Task
In the entries below, find the lines that contain the word "ConfChangeType" and copy them.

(Input)

Definition msg_cond_cannot_find (svf_file : string) (cnt : Z) : string :=
  fstr ["Cannot find file path of file "; quoted svf_file;
        " of warning "; str_of_int cnt;
        " during conditional free ath analysis."].

(** The loop body again, now with the lines it prints: each function
    returns the lines printed, in order, up to its return or to the
    exception, and the result. *)
Definition cond_body_log (fs : FS) (cnt : Z) (warn : warning) (cond : cond_path)
    : list string * exc (warning * cond_path) :=
  let l := bln (BL cond) in
  let svf_file := bfl (BL cond) in
  let ori_path := rglob fs svf_file in
  match ori_path with
  | [p] => ([], cond_excerpt fs warn (set_bfl cond (path_str p)) l p)
  | [] =>
      ([SRT_log false (msg_cond_no_match svf_file cnt) "warning"],
       Ret (set_status warn SVFTag.false TransformMessage.NSF, cond))
  | _ =>
      match deal_duplicate fs (ln (Loc warn)) (cl (Loc warn)) ori_path
                           EmptyString with
      | Raise e => ([], Raise e)
      | Ret r =>
          let flag := fst r in
          let src_file := snd r in
          if flag =? 1
          then ([SRT_log false (msg_cond_duplicated svf_file cnt) "warning"],
                Ret (set_status warn SVFTag.false TransformMessage.DFFIC, cond))
          else if flag =? -1
          then ([SRT_log false (msg_cond_cannot_find svf_file cnt) "warning"],
                Ret (set_status warn SVFTag.false TransformMessage.NSFIC, cond))
          else ([], match src_file with
                    | Some p => cond_excerpt fs warn cond l p
                    | None => Raise AttributeError
                    end)
      end
  end.

Fixpoint cond_loop_log (fs : FS) (cnt : Z) (warn : warning)
    (conds : list cond_path) : list string * exc (warning * list cond_path) :=
  match conds with
  | [] => ([], Ret (warn, []))
  | cond :: rest =>
      match cond_body_log fs cnt warn cond with
      | (out, Raise e) => (out, Raise e)
      | (out, Ret r) =>
          match cond_loop_log fs cnt (fst r) rest with
          | (out', Raise e) => (out ++ out', Raise e)
          | (out', Ret r') => (out ++ out', Ret (fst r', snd r :: snd r'))
          end
      end
  end.

Definition enrich_resolved_log (args : Args) (fs : FS) (cnt : Z)
    (warn : warning) (src_file : Path) : list string * exc warning :=
  let adir := absolute fs src_file in
  match open_readlines fs adir with
  | Raise e => ([], Raise e)
  | Ret lines =>
      let l := ln (Loc warn) in
      match py_index lines (l - 1) with
      | Raise e => ([], Raise e)
      | Ret line =>
          match name_filter line (finditer line) (cap_not_name args) with
          | Raise e => ([], Raise e)
          | Ret var_name =>
              let warn := set_V warn var_name in
              let lines :=
                py_slice lines (Z.max 0 (l - 1 - copy_range args))
                         (Z.min (Z.of_nat (length lines)) (l + copy_range args)) in
              let lines := (fun line => rstrip (lstrip line)) <$> lines in
              let warn := set_Code warn lines in
              if String.eqb (DT warn) SVFTag.DefectType.PL
              then
                match cond_loop_log fs cnt warn (CFP warn) with
                | (out, Raise e) => (out, Raise e)
                | (out, Ret r) =>
                    (out, Ret (set_status (set_CFP (fst r) (snd r))
                                          SVFTag.true TransformMessage.AC))
                end
              else ([], Ret (set_status warn SVFTag.true TransformMessage.AC))
          end
      end
  end.

Definition enrich_log (args : Args) (fs : FS) (cnt : Z) (warn : warning)
    : list string * exc warning :=
  let warn := init_keys warn in
  let svf_file := fl (Loc warn) in
  let ori_path := rglob fs svf_file in
  match ori_path with
  | [p] => enrich_resolved_log args fs cnt (set_fl warn (path_str p)) p
  | [] =>
      ([SRT_log false (msg_cannot_find svf_file cnt) "warning"],
       Ret (set_status warn SVFTag.false TransformMessage.NSF))
  | _ =>
      match deal_duplicate fs (ln (Loc warn)) (cl (Loc warn)) ori_path
                           (Func warn) with
      | Raise e => ([], Raise e)
      | Ret r =>
          let flag := fst r in
          let src_file := snd r in
          if flag =? 1
          then ([SRT_log false (msg_duplicated svf_file cnt) "warning"],
                Ret (set_status warn SVFTag.false TransformMessage.DFF))
          else if flag =? -1
          then ([SRT_log false (msg_cannot_find svf_file cnt) "warning"],
                Ret (set_status warn SVFTag.false TransformMessage.NSF))
          else match src_file with
               | Some p => enrich_resolved_log args fs cnt warn p
               | None => ([], Raise AttributeError)
               end
      end
  end.
Lemma consume_times_settled (k : nat) now b (j : nat) :
  settled now b (Z.of_nat j) ->
  fst (consume_times k now 1 b)
  = replicate (Nat.min k j) true ++ replicate (k - j) false.
Proof.
  revert b j. induction k as [|k IH]; intros b j Hs; [reflexivity|].
  cbn [consume_times]. destruct j as [|j].
  - destruct (settled_empty now b Hs) as [-> Hs'].
    specialize (IH (_refill now b) 0%nat Hs').
    destruct (consume_times k now 1 (_refill now b)) as [oks b'']. cbn [fst] in *.
    rewrite IH. rewrite Nat.min_0_r. cbn. rewrite Nat.sub_0_r. reflexivity.
  - destruct (settled_after_consume now b (Z.of_nat (S j)) Hs ltac:(lia)) as [E Hs'].
    rewrite E. replace (Z.of_nat (S j) - 1) with (Z.of_nat j) in Hs' by lia.
    specialize (IH _ j Hs').
    destruct (consume_times k now 1 _) as [oks b'']. cbn [fst] in *.
    rewrite IH. reflexivity.
Qed.

(** X1. A bucket built with capacity [C] starts full: of [k] calls of
    [consume(1)] made with no time passing between them, the first
    [min k C] succeed and every later one fails, whatever the refill
    rate. *)
Theorem fresh_bucket_burst (C : nat) (r now0 now : Q) (k : nat) :
  (0 <= r)%Q -> (now0 <= now)%Q ->
  fst (consume_times k now 1 (new_bucket (Z.of_nat C) r now0))
  = replicate (Nat.min k C) true ++ replicate (k - C) false.
Proof.
  intros Hr Hnow. apply consume_times_settled.
  unfold settled, new_bucket. cbn.
  split; [reflexivity|]. split; [lia|]. split.
  - apply Qmult_le_0_compat; [lra | exact Hr].
  - right. reflexivity.
Qed.

Lemma fresh_bucket_burst_witness :
  fst (consume_times 7 1000 1 (new_bucket 5 (1 # 2) 1000))
  = [true; true; true; true; true; false; false].
Proof.
  exact (fresh_bucket_burst 5 (1 # 2) 1000 1000 7 ltac:(discriminate) ltac:(discriminate)).
Defined.


Lemma on_request_bucket_daily {A} (f : Q -> TokenBucket -> A * TokenBucket) w :
  daily (limiter (snd (on_request_bucket f w))) = daily (limiter w).
Proof.
  unfold on_request_bucket, bind, time_time, get, put, ret.
  destruct w as [l c]. cbn. destruct (f _ _). reflexivity.
Qed.
(* ===== verification/_CoqProject ===== *)
-Q . S2P
Prelude.v
Pb.v
Quorum.v
Inflights.v
Progress.v
Tracker.v
Confchange.v
Peers.v
Util.v
Storage.v
Unstable.v
RaftLog.v
ReadOnly.v
Raft.v
RawNode.v
Node.v
App.v
Timer.v
Describe.v
Logger.v
RaftFrame.v
RaftSafety.v
RaftElection.v
RaftBallot.v
RaftRoles.v
RaftInvariant.v
RaftTotal.v
RaftAppend.v
RaftLeads.v
RaftActs.v
RaftLiveness.v
Runs.v
LogRuns.v
Cluster.v
LogLinks.v
LogMatching.v
Levels.v
Agreement.v
History.v
CallSafety.v
StateMachine.v
AppNode.v
AppRuns.v
Transport.v
GoStrings.v
Harness.v
Scenarios.v
(* ===== verification/Pb.v ===== *)
(** * The wire types (package raftpb)

    [go.etcd.io/etcd/raft/v3/raftpb] is generated code outside the repository.
    Its message types appear here with exactly the fields the repository reads or
    writes; its functions are the operations of the class [RaftPB], over which
    every definition that uses them is parameterised.  The Go byte slices are
    Rocq strings (sequences of bytes), nil and the empty slice being the same
    (the code only looks at their length and contents). *)

From S2P Require Import Prelude.

(** The message types the code names. *)
Inductive MessageType : Set :=
| MsgHup | MsgBeat | MsgProp | MsgApp | MsgAppResp | MsgVote | MsgVoteResp | MsgSnap
| MsgHeartbeat | MsgHeartbeatResp | MsgUnreachable | MsgSnapStatus | MsgCheckQuorum
| MsgTransferLeader | MsgTimeoutNow | MsgReadIndex | MsgReadIndexResp
| MsgPreVote | MsgPreVoteResp.
#[export] Instance MessageType_eq_dec : EqDecision MessageType.
Proof. solve_decision. Defined.

Inductive EntryType : Set := EntryNormal | EntryConfChange | EntryConfChangeV2.
#[export] Instance EntryType_eq_dec : EqDecision EntryType.
Proof. solve_decision. Defined.

Record Entry := MkEntry {
  e_Term : N;
  e_Index : N;
  e_Type : EntryType;
  e_Data : string;
}.
#[export] Instance Entry_eq_dec : EqDecision Entry.
Proof. solve_decision. Defined.

Record ConfState := MkConfState {
  cs_Voters : list N;
  cs_Learners : list N;
  cs_VotersOutgoing : list N;
  cs_LearnersNext : list N;
  cs_AutoLeave : bool;
}.
#[export] Instance ConfState_eq_dec : EqDecision ConfState.
Proof. solve_decision. Defined.
Definition ConfState_zero : ConfState := MkConfState [] [] [] [] false.

(** [Snapshot] with its [Metadata] flattened in. *)
Record Snapshot := MkSnapshot {
  s_Data : string;
  s_ConfState : ConfState;
  s_Index : N;
  s_Term : N;
}.
#[export] Instance Snapshot_eq_dec : EqDecision Snapshot.
Proof. solve_decision. Defined.
Definition Snapshot_zero : Snapshot := MkSnapshot "" ConfState_zero 0 0.

Record HardState := MkHardState { hs_Term : N; hs_Vote : N; hs_Commit : N }.
#[export] Instance HardState_eq_dec : EqDecision HardState.
Proof. solve_decision. Defined.

Record Message := MkMessage {
  m_Type : MessageType;
  m_To : N;
  m_From : N;
  m_Term : N;
  m_LogTerm : N;
  m_Index : N;
  m_Entries : list Entry;
  m_Commit : N;
  m_Snapshot : Snapshot;
  m_Reject : bool;
  m_RejectHint : N;
  m_Context : string;
}.
#[export] Instance Message_eq_dec : EqDecision Message.
Proof. solve_decision. Defined.

(** A message literal that sets only its type and destination. *)
Definition msg (t : MessageType) (to : N) : Message :=
  MkMessage t to 0 0 0 0 [] 0 Snapshot_zero false 0 "".

Section pb_update.
Let rebuild_m (m : Message) : Message :=
  MkMessage (m_Type m) (m_To m) (m_From m) (m_Term m) (m_LogTerm m) (m_Index m)
    (m_Entries m) (m_Commit m) (m_Snapshot m) (m_Reject m) (m_RejectHint m) (m_Context m).
#[global] Instance upd_m_Type : Update m_Type := ltac:(update_of rebuild_m m_Type).
#[global] Instance upd_m_To : Update m_To := ltac:(update_of rebuild_m m_To).
#[global] Instance upd_m_From : Update m_From := ltac:(update_of rebuild_m m_From).
#[global] Instance upd_m_Term : Update m_Term := ltac:(update_of rebuild_m m_Term).
#[global] Instance upd_m_LogTerm : Update m_LogTerm := ltac:(update_of rebuild_m m_LogTerm).
#[global] Instance upd_m_Index : Update m_Index := ltac:(update_of rebuild_m m_Index).
#[global] Instance upd_m_Entries : Update m_Entries := ltac:(update_of rebuild_m m_Entries).
#[global] Instance upd_m_Commit : Update m_Commit := ltac:(update_of rebuild_m m_Commit).
#[global] Instance upd_m_Snapshot : Update m_Snapshot := ltac:(update_of rebuild_m m_Snapshot).
#[global] Instance upd_m_Reject : Update m_Reject := ltac:(update_of rebuild_m m_Reject).
#[global] Instance upd_m_RejectHint : Update m_RejectHint :=
  ltac:(update_of rebuild_m m_RejectHint).
#[global] Instance upd_m_Context : Update m_Context := ltac:(update_of rebuild_m m_Context).
Let rebuild_e (e : Entry) : Entry := MkEntry (e_Term e) (e_Index e) (e_Type e) (e_Data e).
#[global] Instance upd_e_Term : Update e_Term := ltac:(update_of rebuild_e e_Term).
#[global] Instance upd_e_Index : Update e_Index := ltac:(update_of rebuild_e e_Index).
Let rebuild_s (s : Snapshot) : Snapshot :=
  MkSnapshot (s_Data s) (s_ConfState s) (s_Index s) (s_Term s).
#[global] Instance upd_s_Data : Update s_Data := ltac:(update_of rebuild_s s_Data).
#[global] Instance upd_s_ConfState : Update s_ConfState :=
  ltac:(update_of rebuild_s s_ConfState).
#[global] Instance upd_s_Index : Update s_Index := ltac:(update_of rebuild_s s_Index).
#[global] Instance upd_s_Term : Update s_Term := ltac:(update_of rebuild_s s_Term).
End pb_update.

(** The kinds of configuration change, with a case for the values outside the
    enumeration that the [default] branch of the changer rejects. *)
Inductive ConfChangeType : Set :=
| ConfChangeAddNode | ConfChangeRemoveNode | ConfChangeUpdateNode | ConfChangeAddLearnerNode
| ConfChangeUnknown (code : Z).
#[export] Instance ConfChangeType_eq_dec : EqDecision ConfChangeType.
Proof. solve_decision. Defined.

Record ConfChangeSingle := MkCCS { cc_Type : ConfChangeType; cc_NodeID : N }.
#[export] Instance ConfChangeSingle_eq_dec : EqDecision ConfChangeSingle.
Proof. solve_decision. Defined.

(** The deprecated single change. *)
Record ConfChange := MkCC { ccv1_Type : ConfChangeType; ccv1_NodeID : N; ccv1_Context : string }.

(** The operations of the package the code calls. *)
Class RaftPB := {
  (** [Entry.Size]: the encoded size in bytes. *)
  Entry_Size : Entry → N;
  (** [ConfChangeV2], of which the code reads [Changes] only. *)
  ConfChangeV2 : Type;
  Changes : ConfChangeV2 → list ConfChangeSingle;
  (** [ConfChangeV2.LeaveJoint] and [ConfChangeV2.EnterJoint]. *)
  V2_LeaveJoint : ConfChangeV2 → bool;
  V2_EnterJoint : ConfChangeV2 → bool * bool;
  (** [ConfChange.AsV2]; [ConfChangeV2.AsV2]. *)
  V1_AsV2 : ConfChange → ConfChangeV2;
  V2_AsV2 : ConfChangeV2 → ConfChangeV2;
  (** [Unmarshal] of the two formats, [ConfChange.Marshal], [MarshalConfChange]. *)
  V1_Unmarshal : string → result ConfChange;
  V2_Unmarshal : string → result ConfChangeV2;
  (** What [ConfChange.Unmarshal] leaves in an empty change when it fails: the
      fields decoded before the error. *)
  V1_partial : string → ConfChange;
  V1_Marshal : ConfChange → result string;
  MarshalConfChange : (ConfChange + ConfChangeV2) → result (EntryType * string);
  (** [ConfState.Equivalent]: [None] is the nil error. *)
  ConfState_Equivalent : ConfState → ConfState → option error;
}.

(** [pb.ConfChangeI]: either format, and its [AsV2]. *)
Definition ConfChangeI `{RaftPB} : Type := (ConfChange + ConfChangeV2)%type.
Definition AsV2 `{RaftPB} (cc : ConfChangeI) : ConfChangeV2 :=
  match cc with inl c => V1_AsV2 c | inr c => V2_AsV2 c end.

(** A concrete instance, for the witnesses: an entry takes its data and two
    bytes, a V2 change is its list of changes, encoded as a byte per added
    node; several changes are joint and automatic. *)
Definition ex_decode (s : string) : list ConfChangeSingle :=
  map (λ a, MkCCS ConfChangeAddNode (Ascii.N_of_ascii a)) (String.list_ascii_of_string s).
Definition ex_encode (ccs : list ConfChangeSingle) : string :=
  String.string_of_list_ascii (map (λ cc, Ascii.ascii_of_N (cc_NodeID cc)) ccs).
Definition ex_pb : RaftPB := {|
  Entry_Size e := 2 + N.of_nat (String.length (e_Data e));
  ConfChangeV2 := list ConfChangeSingle;
  Changes ccs := ccs;
  V2_LeaveJoint ccs := bool_decide (ccs = []);
  V2_EnterJoint ccs := (true, bool_decide (1 < length ccs)%nat);
  V1_AsV2 cc := [MkCCS (ccv1_Type cc) (ccv1_NodeID cc)];
  V2_AsV2 ccs := ccs;
  V1_Unmarshal s :=
    match ex_decode s with
    | [cc] => Val (MkCC (cc_Type cc) (cc_NodeID cc) "")
    | _ => Err (ErrMsg "unmarshal")
    end;
  V2_Unmarshal s := Val (ex_decode s);
  V1_partial s :=
    match ex_decode s with
    | cc :: _ => MkCC (cc_Type cc) (cc_NodeID cc) ""
    | [] => MkCC ConfChangeAddNode 0 ""
    end;
  V1_Marshal cc := Val (ex_encode [MkCCS (ccv1_Type cc) (ccv1_NodeID cc)]);
  MarshalConfChange cc :=
    match cc with
    | inl c => Val (EntryConfChange, ex_encode [MkCCS (ccv1_Type c) (ccv1_NodeID c)])
    | inr ccs => Val (EntryConfChangeV2, ex_encode ccs)
    end;
  ConfState_Equivalent cs1 cs2 := if bool_decide (cs1 = cs2) then None else Some (ErrMsg "differ");
|}.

(End Input)

Result below
Inductive ConfChangeType : Set :=
#[export] Instance ConfChangeType_eq_dec : EqDecision ConfChangeType.
Record ConfChangeSingle := MkCCS { cc_Type : ConfChangeType; cc_NodeID : N }.
Record ConfChange := MkCC { ccv1_Type : ConfChangeType; ccv1_NodeID : N; ccv1_Context : string }.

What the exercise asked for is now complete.